Однако напрасно беспокоилась, к концу торжественной линейки подъехал Бамбизов. Он успел переодеться и побриться. На нем темно-синий костюм, белая сорочка, застегнутая на все пуговицы. Накрахмаленный уголок воротничка выбивается из-под костюма, и Бамбизов то и дело водворяет его на место. На лацкане поблескивает золотая звездочка.

Вышел Бамбизов из машины и остался в сторонке. Прошелся, похрустывая гравием. Волновался, Увидел Гришанова, подошел.

— Не могу смотреть на ребятишек спокойно, трогают они меня всегда так, что слеза прошибает. А почему: — не знаю. То ли захлестывают воспоминания детства, то ли война на память приходит, будоражит. Не пойму. А может, просто нервы шалят? А?
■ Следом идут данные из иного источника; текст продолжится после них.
Definition seal_grant_persona_secret (lease_key : LeaseKey) (grant_id persona_id : string)
  (material : PersonaRootKeyMaterial) (nonce : bytes) : result bytes StoreError :=
  let? plaintext :=
    map_err (λ e, SE_InvalidInput ("grant persona secret serialize: " +:+ e))
      (persona_secret_to_json
         (mkPersonaSecret 1 grant_id persona_id (pm_public_hex material) (pm_secret_hex material))) in
  let? ciphertext :=
    map_err (λ e, SE_InvalidInput ("grant persona secret seal: " +:+ e))
      (aead_encrypt lease_key nonce plaintext (grant_persona_secret_aad grant_id persona_id)) in
  Ok (nonce ++ ciphertext).

Definition open_grant_persona_secret (lease_key : LeaseKey) (grant_id persona_id : string) (blob : bytes)
  : result RootKeyPair StoreError :=
  if bool_decide (length blob < 24 + 16) then
    Err (SE_InvalidInput ("grant " +:+ grant_id +:+ " persona-root blob is too short ("
                          +:+ u64_to_string (Z.of_nat (length blob)) +:+ " bytes)"))
  else
    let? plaintext :=
      map_err (λ e, SE_InvalidInput ("grant persona secret open: " +:+ e))
        (aead_decrypt lease_key (take 24 blob) (drop 24 blob) (grant_persona_secret_aad grant_id persona_id)) in
    let? decoded :=
      map_err (λ e, SE_InvalidInput ("grant persona secret plaintext malformed: " +:+ e))
        (persona_secret_from_json plaintext) in
    if negb (gp_schema_version decoded =? 1)%Z || negb (bool_decide (gp_grant_id decoded = grant_id))
       || negb (bool_decide (gp_persona_id decoded = persona_id))
    then Err (SE_InvalidInput ("grant persona secret binding mismatch for grant " +:+ grant_id
                               +:+ " persona " +:+ persona_id))
    else map_err (λ e, SE_InvalidInput ("grant " +:+ grant_id
                         +:+ " lease-wrapped persona root key invalid: " +:+ ChainError_display e))
           (RootKeyPair_from_hex (gp_public_hex decoded) (gp_secret_hex decoded)).

Definition seal_grant_chain_secret (lease_key : LeaseKey) (grant_id : string) (tail_block_index : Z)
  (pubkey_next : PubkeyNextKeyPair) (nonce : bytes) : result bytes StoreError :=
  let? plaintext :=
    map_err (λ e, SE_InvalidInput ("grant chain secret serialize: " +:+ e))
      (chain_secret_to_json
         (mkChainSecret 1 grant_id tail_block_index (public_hex pubkey_next) (secret_hex pubkey_next))) in
  let? ciphertext :=
    map_err (λ e, SE_InvalidInput ("grant chain secret seal: " +:+ e))
      (aead_encrypt lease_key nonce plaintext (grant_chain_secret_aad grant_id tail_block_index)) in
  Ok (nonce ++ ciphertext).

Definition open_grant_chain_secret (lease_key : LeaseKey) (grant_id : string) (tail_block_index : Z)
  (blob : bytes) : result PubkeyNextKeyPair StoreError :=
  if bool_decide (length blob < 24 + 16) then
    Err (SE_InvalidInput ("grant " +:+ grant_id +:+ " chain-secret blob is too short ("
                          +:+ u64_to_string (Z.of_nat (length blob)) +:+ " bytes)"))
  else
    let? plaintext :=
      map_err (λ e, SE_InvalidInput ("grant chain secret open: " +:+ e))
        (aead_decrypt lease_key (take 24 blob) (drop 24 blob) (grant_chain_secret_aad grant_id tail_block_index)) in
    let? decoded :=
      map_err (λ e, SE_InvalidInput ("grant chain secret plaintext malformed: " +:+ e))
        (chain_secret_from_json plaintext) in
    if negb (gc_schema_version decoded =? 1)%Z || negb (bool_decide (gc_grant_id decoded = grant_id))
       || negb (gc_tail_block_index decoded =? tail_block_index)%Z
    then Err (SE_InvalidInput ("grant chain secret binding mismatch for grant " +:+ grant_id
                               +:+ " tail " +:+ u64_to_string tail_block_index))
    else map_err (λ e, SE_InvalidInput ("grant " +:+ grant_id
                         +:+ " lease-wrapped chain secret invalid: " +:+ ChainError_display e))
           (PubkeyNextKeyPair_from_hex (gc_public_hex decoded) (gc_secret_hex decoded)).

(** ** The tables *)

Definition write_grant_persona_secret (db : Db) (st : LeaseStore) (grant_id : string) (blob : bytes)
  : result unit StoreError * LeaseStore :=
  match db_write db with
  | Some e => (Err (SE_Sqlite e), st)
  | None => (Ok tt, set_persona_secrets st (<[grant_id := blob]> (ls_persona_secrets st)))
  end.

Definition read_grant_persona_secret (db : Db) (st : LeaseStore) (grant_id : string)
  : result (option bytes) StoreError :=
  match db_read db with Some e => Err (SE_Sqlite e) | None => Ok (ls_persona_secrets st !! grant_id) end.

Definition write_grant_chain_secret (db : Db) (st : LeaseStore) (grant_id : string) (index : Z) (blob : bytes)
  : result unit StoreError * LeaseStore :=
  match db_write db with
  | Some e => (Err (SE_Sqlite e), st)
  | None => (Ok tt, set_chain_secrets st (<[grant_id := (index, blob)]> (ls_chain_secrets st)))
  end.

Definition read_grant_chain_secret (db : Db) (st : LeaseStore) (grant_id : string)
  : result (option (Z * bytes)) StoreError :=
  match db_read db with Some e => Err (SE_Sqlite e) | None => Ok (ls_chain_secrets st !! grant_id) end.

(** ** The persona's root key *)

(** [public_key] is the column of the persona's row, absent when there is no row; [open_secret] is the
    vault's opening of the sealed secret. *)
Definition persona_root_key_material (persona_id : string) (public_key : option string)
  (open_secret : result string StoreError) : result PersonaRootKeyMaterial StoreError :=
  let? public_key := ok_or public_key SE_NotFound in
  let? secret_plain := open_secret in
  let? public_hex :=
    ok_or (of_bytes <$> strip_prefix_on (to_bytes "ed25519:") (to_bytes public_key))
      (SE_InvalidInput ("persona '" +:+ persona_id +:+ "' public key missing 'ed25519:' prefix")) in
  let? secret_hex :=
    ok_or (of_bytes <$> strip_prefix_on (to_bytes "ed25519-secret:") (to_bytes secret_plain))
      (SE_InvalidInput ("persona '" +:+ persona_id +:+ "' private key missing 'ed25519-secret:' prefix")) in
  map_err (λ e, SE_InvalidInput ("persona '" +:+ persona_id +:+ "' root key invalid: " +:+ ChainError_display e))
    (RootKeyPair_from_hex public_hex secret_hex) ;?
  Ok (mkMaterial public_hex secret_hex).

Definition lease_wrapped_persona_root_keypair (db : Db) (st : LeaseStore) (grant_id persona_id : string)
  (lease_key : LeaseKey) : result RootKeyPair StoreError :=
  let? row := read_grant_persona_secret db st grant_id in
  let? blob := ok_or row (SE_InvalidInput ("grant " +:+ grant_id
                 +:+ " has no lease-wrapped persona root; block-0 signing refused for persona " +:+ persona_id)) in
  open_grant_persona_secret lease_key grant_id persona_id blob.

(** [with_lease_key(..).ok_or_else(..)??]: run the closure with the key of the live lease. *)
Definition under_lease {B} (db : Db) (st : LeaseStore) (grant_id : string) (now : Z) (refusal : string)
  (f : LeaseKey → LeaseStore → result B StoreError) : result B StoreError * LeaseStore :=
  let '(k, st) := bound_with_key db st grant_id now in
  (let? key := ok_or k (SE_InvalidInput refusal) in f key st, st).

Definition seal_persona_root_for_grant_lease (db : Db) (st : LeaseStore) (grant_id persona_id : string)
  (now : Z) (material : result PersonaRootKeyMaterial StoreError) (nonce : bytes)
  : result unit StoreError * LeaseStore :=
  let '(r, st) :=
    under_lease db st grant_id now
      ("grant " +:+ grant_id +:+ " has no live leased authority; refusing to persist grant-scoped persona root for persona " +:+ persona_id)
      (λ lease_key _, let? m := material in seal_grant_persona_secret lease_key grant_id persona_id m nonce) in
  match r with
  | Ok blob => write_grant_persona_secret db st grant_id blob
  | Err e => (Err e, st)
  end.

Definition block_zero_refusal (grant_id purpose : string) : string :=
  "grant " +:+ grant_id +:+ " has no live leased authority; block-0 signing refused for " +:+ purpose
  +:+ "; persona is inert for this grant".

Definition build_error {B} (context : string) (r : result B ChainBuildError) : result B StoreError :=
  map_err (λ e, match e with SigningFailed d => SE_InvalidInput (context +:+ "grant chain signing failed: " +:+ d) end) r.
(** The row an update by id was about, read back. *)
Lemma get_updated_row env d id f r :
  unique_ids d → r ∈ d_grants d → r_id r = id → (∀ x, r_id (f x) = r_id x) →
  get_grant (store_of env (update_row id f d)) id = Ok (f r).
Proof.
  intros Hu Hr Hid Hf. unfold get_grant.
  assert (unique_ids (update_row id f d)) as Hu2.
  { unfold unique_ids. assert (r_id <$> d_grants (update_row id f d) = r_id <$> d_grants d) as ->; [|exact Hu].
    unfold update_row, update_where. cbn [d_grants set_rows]. rewrite <-list_fmap_compose.
    apply list_fmap_ext. intros i x _. unfold compose. destruct (has_id id x); [apply Hf|reflexivity]. }
  assert (f r ∈ d_grants (update_row id f d)) as Hin.
  { apply list_elem_of_fmap. exists r. split; [|exact Hr]. unfold has_id. by rewrite bool_decide_true. }
  pose proof (row_by_id_unique env _ _ Hu2 Hin) as E. rewrite Hf, Hid in E. by rewrite E.
Qed.

End Mint.

(** ** A small daemon *)

Module ToyMint.

#[export] Instance crypto : CryptoOps := toy_ops (λ _, true).
#[export] Instance aead : AeadOps := ToyLease.aead.
#[export] Instance meta : MetaJson := ToyLease.json [].
#[export] Instance secrets : SecretJson := ToySecrets.json.
#[export] Instance uuid : UuidOps := ToyTable.uuid.
#[export] Instance blocks : BlocksJson := {| blocks_to_json _ := Ok "[]" |}.

Definition key : string := of_bytes (toy_hex (zeros 32)).

Definition persona (id : string) : PersonaRow := mkPersona id ("ed25519:" +:+ key) None "active".

Definition mint (uuid : string) (c : ascii) : MintEnv :=
  mkMint uuid (ToySecrets.random c) (λ _, Ok ("ed25519-secret:" +:+ key)) None.

Definition env : Env := mkEnv 1000 db_ok None true (λ r _, Ok ("receipt-" +:+ r_id r)) [].

Definition start : Daemon :=
  mkDaemon [] [persona "alice"; persona "bob"] (mkLeaseStore ∅ ∅ ∅ ∅ None ∅) [].

Definition depth (n : Z) : GrantShapeFields := mkShape None None None None (Some n) None None None.

(** Alice's grant, and one delegated from it to Bob. *)
Definition ops : list (Env * MintEnv * Op) :=
  [(env, mint "1" "x", OpCreate "alice" "github/pat" "github:push:acme/*" (Some 3600) None);
   (env, mint "" "x", OpShape "grant-1" (depth 2));
   (env, mint "2" "y", OpDelegate "grant-1" "bob" "github:push:acme/app" (Some 600) None)].

Definition after : Daemon := run_ops start ops.

End ToyMint.
Import ToyMint.

(** ** Properties *)

(** C4. Stored authority only narrows. Whatever operations run on a daemon that starts without grants, the
    chain of every row passes the attenuation check made at the time of use, its blocks expire no
    later than their predecessors, it stays within the caps, and what any of its statements allows
    unconditionally is allowed by a statement of its first block. *)
Theorem stored_chains_attenuate {Cr : CryptoOps} {A : AeadOps} {J : MetaJson} {SJ : SecretJson} {Id : UuidOps}
  {BJ : BlocksJson} d ops r :
  fresh_daemon d → r ∈ d_grants (run_ops d ops) →
  ∃ first rest, let blocks := first :: rest in
    r_blocks_json r = Some blocks ∧ first_attenuation_violation blocks "" = None ∧ expiries_nested first rest ∧
    (length blocks ≤ 32)%nat ∧ Forall (λ sb, length (statements (block sb)) ≤ 16)%nat blocks ∧
    ∀ sb s c, sb ∈ blocks → s ∈ statements (block sb) → within s c →
      ∃ s0, s0 ∈ statements (block first) ∧ within s0 c.
Proof.
  intros Hd Hr. pose proof (run_table_ok ops d (fresh_table_ok d Hd)) as Hok.
  destruct (to_chains _ Hok r Hr) as (blocks & Hb & first & rest & -> & Hh & Hx & Hc).
  apply checked_chain_Ok in Hc as (_ & Hl & Hs). exists first, rest. cbv zeta. split_and!; try done.
  - by apply attenuation_loop_None.
  - intros sb s c Hsb Hss Hw. by eapply hops_within.
Qed.

Lemma stored_chains_attenuate_witness :
  ∃ r first rest, r ∈ d_grants ToyMint.after ∧ r_id r = "grant-2" ∧ r_blocks_json r = Some (first :: rest) ∧
    length rest = 1%nat ∧ expiries_nested first rest.
Proof.
  assert (("grant-2", Some 2%nat) ∈ (λ r, (r_id r, length <$> r_blocks_json r)) <$> d_grants ToyMint.after) as Hin.
  { apply (bool_decide_unpack _). vm_compute. exact I. }
  apply list_elem_of_fmap in Hin as (r & [= Hid Hlen] & Hr).
  destruct (stored_chains_attenuate ToyMint.start ToyMint.ops r) as (first & rest & Hb & _ & Hx & _); [by split|exact Hr|].
  exists r, first, rest. rewrite Hb in Hlen. injection Hlen as Hlen. by split_and!.
Defined.

(** C25. What has ended stays ended. Once the status of a grant is one of the terminal ones, no sequence of
    operations makes it active or paused again, and the proxy resolves no request to it. *)
Theorem ended_grants_stay_ended {Cr : CryptoOps} {A : AeadOps} {J : MetaJson} {SJ : SecretJson} {Id : UuidOps}
  {BJ : BlocksJson} {U : UriOps} {P : PercentOps} {T : JsonText} {Mt : MethodOps} d ops1 ops2 r :
  fresh_daemon d → r ∈ d_grants (run_ops d ops1) → terminal (r_status r) →
  let d' := run_ops (run_ops d ops1) ops2 in
  (∃ r', r' ∈ d_grants d' ∧ r_id r' = r_id r ∧ terminal (r_status r')) ∧
  ∀ env persona cred gid uri method res,
    daemon_resolve_grant (store_of env d') persona cred gid uri method = Ok res → rg_grant_id res ≠ r_id r.
Proof.
  intros Hd Hr Ht d'. pose proof (run_table_ok ops1 d (fresh_table_ok d Hd)) as Hok1.
  pose proof (run_table_ok ops2 _ Hok1) as Hok2. destruct (run_terminal ops2 _ r Hok1 Hr Ht) as (r' & Hr' & Hid & Ht').
  split; [by exists r'|]. intros env persona cred gid uri method res (row & Hrow & Hrid & Hn)%resolve_not_terminal Heq.
  apply Hn. enough (row = r') as -> by done.
  pose proof (row_by_id_unique env d' row (to_ids _ Hok2) Hrow) as H1.
  rewrite Hrid, Heq, <-Hid, (row_by_id_unique env d' r' (to_ids _ Hok2) Hr') in H1. by injection H1.
Qed.

Lemma ended_grants_stay_ended_witness :
  let revoked := ToyMint.ops ++ [(ToyMint.env, ToyMint.mint "" "x", OpRevoke "grant-1")] in
  let later := [(ToyMint.env, ToyMint.mint "" "x", OpResume "grant-2");
                (ToyMint.env, ToyMint.mint "3" "z", OpDelegate "grant-2" "alice" "github:push:acme/app" (Some 60) None)] in
  ∃ r r', r ∈ d_grants (run_ops ToyMint.start revoked) ∧ r_id r = "grant-2" ∧
    r' ∈ d_grants (run_ops (run_ops ToyMint.start revoked) later) ∧ r_id r' = r_id r ∧ terminal (r_status r').
Proof.
  intros revoked later.
  assert (("grant-2", "revoked") ∈ (λ r, (r_id r, r_status r)) <$> d_grants (run_ops ToyMint.start revoked)) as Hin.
  { apply (bool_decide_unpack _). vm_compute. exact I. }
  apply list_elem_of_fmap in Hin as (r & [= Hid Hst] & Hr).
  destruct (ended_grants_stay_ended (U := ToyUri.ops) (P := ToyDaemon.percent) (T := Build_JsonText (λ _, None))
    (Mt := ToyDaemon.methods) ToyMint.start revoked later r) as [(r' & Hr' & Hid' & Ht') _].
  - by split.
  - exact Hr.
  - rewrite <-Hst. apply list_elem_of_here.
  - exists r, r'. split; [exact Hr|]. split; [exact (eq_sym Hid)|]. split; [exact Hr'|]. by split.
Defined.
(** A rule with a capital letter is dead. The pattern of a rule is compared as it was written with the lower-case form of the
    action, so a rule for a named action whose pattern has an upper-case ASCII letter applies to no
    action of plain ASCII that is not a reference, whatever its spelling: a denial written that way denies nothing. *)
Theorem uppercase_rule_inert {Un : UnicodeOps} pattern c s t :
  c ∈ to_bytes pattern → ascii_lower c ≠ c →
  ascii_only s = true → parse_requested_action s = Ok (RequestedNamed t) →
  rule_matches_requested_action (Named pattern) (RequestedNamed t) = false.
Proof.
  intros Hc Hup Ha Hp. destruct (parse_names s t Ha Hp) as (segs & Hs & Ht). cbn.
  apply not_true_iff_false. intros [->|HF]%matches_glob_spec.
  { apply list_elem_of_singleton in Hc as ->. done. }
  assert (∃ seg, seg ∈ split_on "."%char (to_bytes pattern) ∧ c ∈ seg) as (seg & Hseg & Hcs).
  { rewrite <-(join_split_on "."%char) in Hc. apply elem_of_join in Hc as [Hd%list_elem_of_singleton|?]; [|done].
    by subst c. }
  unfold str_split in HF. apply list_elem_of_lookup in Hseg as [i Hi].
  destruct (Forall2_lookup_l _ _ _ i (of_bytes seg) HF) as (y & Hy & Hpi).
  { by rewrite list_lookup_fmap, Hi. }
  destruct Hpi as [E|<-].
  { apply (f_equal to_bytes) in E. rewrite to_of_bytes in E. subst seg. apply list_elem_of_singleton in Hcs as ->. done. }
  rewrite Ht, to_of_bytes, split_join_on in Hy; [|by destruct Hs| ].
  2: { destruct Hs as [_ Hall]. eapply Forall_impl; [exact Hall|]. intros g [_ Hg] Hd. rewrite Forall_forall in Hg.
       by apply Hg, name_byte_spec in Hd as (_ & _ & _ & ? & _). }
  rewrite list_lookup_fmap in Hy. destruct (segs !! i) as [g|] eqn:Hg; [|done]. cbn in Hy.
  injection Hy as Hy%of_bytes_inj. subst g.
  destruct Hs as [_ Hall]. rewrite Forall_forall in Hall. destruct (Hall seg) as [_ Hb]; [by eapply list_elem_of_lookup_2|].
  rewrite Forall_forall in Hb. by apply Hb, name_byte_spec in Hcs as (_ & ? & _).
Qed.
Lemma grows_run ops q : rewritten ops ⊆ W → grows q (run_queue q ops).
Proof.
  unfold run_queue. revert q. induction ops as [|[e o] ops IH]; intros q HW; cbn; [apply grows_refl|].
  unfold rewritten in HW. cbn in HW. eapply grows_trans.
  - apply grows_op. intros id Hid. rewrite Hid in HW. apply HW. left.
  - apply IH. destruct (rewrites o); [|done]. intros x Hx. apply HW. by right.
Qed.

Lemma rewritten_elem id ops : id ∈ rewritten ops → ∃ env json hash, (env, QRewrite id json hash) ∈ ops.
Proof.
  unfold rewritten. intros ([e o] & Hin & Ho)%list_elem_of_omap. destruct o; cbn in Ho; try done. injection Ho as ->. eauto.
Qed.

(** The row of a request, later. *)
Lemma approval_by_id_unique q a : unique_requests q → a ∈ q_approvals q → approval_by_id q (a_id a) = Some a.
Proof.
  unfold unique_requests, approval_by_id. induction (q_approvals q) as [|x l IH]; [by intros _ ?%elem_of_nil|].
  cbn [List.find]. intros [Hx Hn]%NoDup_cons [->|Hin]%elem_of_cons.
  - unfold is_id. by rewrite bool_decide_true.
  - unfold is_id at 1. rewrite bool_decide_false; [by apply IH|]. intros E. apply Hx, list_elem_of_fmap. by exists a.
Qed.

Lemma approval_by_id_Some q id a : approval_by_id q id = Some a → a ∈ q_approvals q ∧ a_id a = id.
Proof.
  unfold approval_by_id, is_id. intros [Hin Hid%bool_decide_eq_true]%find_some. by rewrite list_elem_of_In.
Qed.

Lemma grows_row q q' a :
  unique_requests q → grows q q' → a ∈ q_approvals q → ∃ a', approval_by_id q' (a_id a) = Some a' ∧ later a a'.
Proof.
  intros Hu (l & new & HF & E & Hu') Hin. apply list_elem_of_lookup in Hin as [i Hi].
  destruct (Forall2_lookup_l _ _ _ _ _ HF Hi) as (a' & Hi' & Hl). exists a'. split; [|done].
  destruct Hl as [<- _]. apply approval_by_id_unique; [by apply Hu'|]. rewrite E. apply elem_of_app. left.
  by eapply list_elem_of_lookup_2.
Qed.

End QueueProofs.
End Growth.

(** ** What a decision grants *)

Definition shape_row (f : GrantShapeFields) (r : GrantRow) : GrantRow :=
  let r := if bool_decide (is_Some (gs_max_uses_per_hour f)) || bool_decide (is_Some (gs_allowed_hours_start f))
              || bool_decide (is_Some (gs_allowed_targets f)) || bool_decide (is_Some (gs_max_delegation_depth f))
           then set_shape f r else r in
  match gs_max_children_per_day f with Some limit => set_standing limit r | None => r end.

Lemma apply_shape_Ok id f d d' :
  apply_grant_shape_to_grant id f d = (Ok tt, d') →
  d_grants d' = (λ r, if has_id id r then shape_row f r else r) <$> d_grants d ∧
  d_personas d' = d_personas d ∧ d_receipts d' = d_receipts d.
Proof.
  unfold apply_grant_shape_to_grant, shape_row, mark_grant_standing. set (c := _ || _ || _ || _).
  destruct (gs_max_children_per_day f) as [limit|].
  - destruct (limit =? 0); [done|]. destruct (some_row _ _); [|done]. intros [= <-].
    split; [|by destruct c]. destruct c; [|done]. unfold update_row, update_where. cbn [set_rows d_grants].
    rewrite <-list_fmap_compose. apply list_fmap_ext. intros i r _. unfold compose.
    destruct (has_id id r) eqn:E; [|by rewrite E]. by change (has_id id (set_shape f r)) with (has_id id r); rewrite E.
  - intros [= <-]. split; [|by destruct c]. destruct c; [done|]. symmetry. rewrite <-(list_fmap_id (d_grants d)) at 2.
    apply list_fmap_ext. intros i r _. by destruct (has_id id r).
Qed.

Lemma update_fresh_row f l (row : GrantRow) :
  r_id row ∉ r_id <$> l → (λ r, if has_id (r_id row) r then f r else r) <$> l ++ [row] = l ++ [f row].
Proof.
  intros Hf. rewrite fmap_app. cbn. unfold has_id at 2. rewrite bool_decide_true by done. f_equal.
  rewrite <-(list_fmap_id l) at 2. apply list_fmap_ext. intros i r Hr. unfold has_id.
  rewrite bool_decide_false; [done|]. intros E. apply Hf. rewrite <-E. apply list_elem_of_fmap_2.
  by eapply list_elem_of_lookup_2.
Qed.

(** The statement a scope string stands for, in the grant of a request. *)
Definition scope_statements (e : QueueEnv) (a : ApprovalRow) (scope : string) : list Statement :=
  statements (ChainBuild.build_single_statement_block (a_persona_id a) (a_credential_name a) scope (env_now (qe_env e))
    (u64_sat_add (env_now (qe_env e)) <$> a_ttl_secs a) (non_empty_budget (gs_budget (a_shape a))) Usage_default).

(** A grant issued for a request: its persona and credential, its lifetime, the conditions it asked for, and one block with
    the statements. *)
Definition issued_for (e : QueueEnv) (a : ApprovalRow) (stmts : list Statement) (row : GrantRow) : Prop :=
  r_id row = grant_id_of (qe_mint e) ∧ r_persona_id row = a_persona_id a ∧ r_credential_name row = a_credential_name a ∧
  r_status row = "active" ∧ r_expires_at row = u64_sat_add (env_now (qe_env e)) <$> a_ttl_secs a ∧
  r_allowed_targets row = gs_allowed_targets (a_shape a) ∧ r_allowed_hours_start row = gs_allowed_hours_start (a_shape a) ∧
  r_max_delegation_depth row = gs_max_delegation_depth (a_shape a) ∧
  ∃ sb, r_blocks_json row = Some [sb] ∧ statements (block sb) = stmts ∧ expires_at (block sb) = r_expires_at row.

Section Granted.
Context {Cr : CryptoOps} {A : AeadOps} {J : MetaJson} {SJ : SecretJson} {Id : UuidOps} {BJ : BlocksJson} {QO : QueueOps}.

Lemma shape_row_fields f r :
  let r' := shape_row f r in
  r_id r' = r_id r ∧ r_persona_id r' = r_persona_id r ∧ r_credential_name r' = r_credential_name r ∧
  r_status r' = r_status r ∧ r_expires_at r' = r_expires_at r ∧ r_blocks_json r' = r_blocks_json r ∧ r_scope r' = r_scope r ∧
  (r_allowed_targets r = None → r_allowed_targets r' = gs_allowed_targets f) ∧
  (r_allowed_hours_start r = None → r_allowed_hours_start r' = gs_allowed_hours_start f) ∧
  (r_max_delegation_depth r = None → r_max_delegation_depth r' = gs_max_delegation_depth f).
Proof.
  unfold shape_row. destruct f as [[] [] end_ [] [] b [] t]; cbn; split_and!; done.
Qed.

Lemma mint_shaped_row e a scope d grant d1 d2 :
  create_grant_with_budget (qe_env e) (qe_mint e) (a_persona_id a) (a_credential_name a) scope (a_ttl_secs a)
    (gs_budget (a_shape a)) d = (Ok grant, d1) →
  apply_grant_shape_to_grant (r_id grant) (a_shape a) d1 = (Ok tt, d2) →
  ∃ row, d_grants d2 = d_grants d ++ [row] ∧ d_personas d2 = d_personas d ∧ d_receipts d2 = d_receipts d ∧
    r_id row = r_id grant ∧ r_id row ∉ r_id <$> d_grants d ∧ r_scope row = scope ∧
    issued_for e a (scope_statements e a scope) row.
Proof.
  intros (sb & _ & _ & _ & Hb & Hrow & Hg & Hf & Hp & Hr)%create_Ok (Hg2 & Hp2 & Hr2)%apply_shape_Ok.
  rewrite Hg, update_fresh_row in Hg2 by done. exists (shape_row (a_shape a) grant).
  destruct (shape_row_fields (a_shape a) grant) as (F1 & F2 & F3 & F4 & F5 & F6 & F7 & F8 & F9 & F10).
  split_and!; [done|congruence|congruence|done|by rewrite F1|by rewrite F7, Hrow|].
  unfold issued_for. rewrite F1, F2, F3, F4, F5, F6, F8, F9, F10 by by subst grant. subst grant. split_and!; try done.
  exists sb. split_and!; [done| |]; rewrite Hb; [done|].
  unfold ChainBuild.build_single_statement_block. by destruct (ChainBuild.scope_to_actions_and_selector _ _).
Qed.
— Бывает, — проговорил Гришанов, с почтением поглядывая на звездочку.

— Пожалуй, это война… Даже в нашем селе сколько народу погибло! Речку немцы превратили в противотанковый рубеж. Он еще и сейчас виден, этот рубеж, — угловатый уступ берега, заросший травой. Ребята бегают по нему и думают, наверное, что это сделано людьми для удобства.

— О войне будете рассказывать? — спросил Гришанов.

— Нет, пожалуй… О войне тебе бы в самый раз им рассказать? А? Да говори мне, пожалуйста, «ты», сколько можно! Ведь мы и по годам-то почти ровесники, разница-то небольшая.

— Трудно мне, — зарделся Гришанов. — Привык: субординация.

— Отвыкай! Какая тут субординация! Если так — так ты начальство, а не я. Отвыкай, ни к чему.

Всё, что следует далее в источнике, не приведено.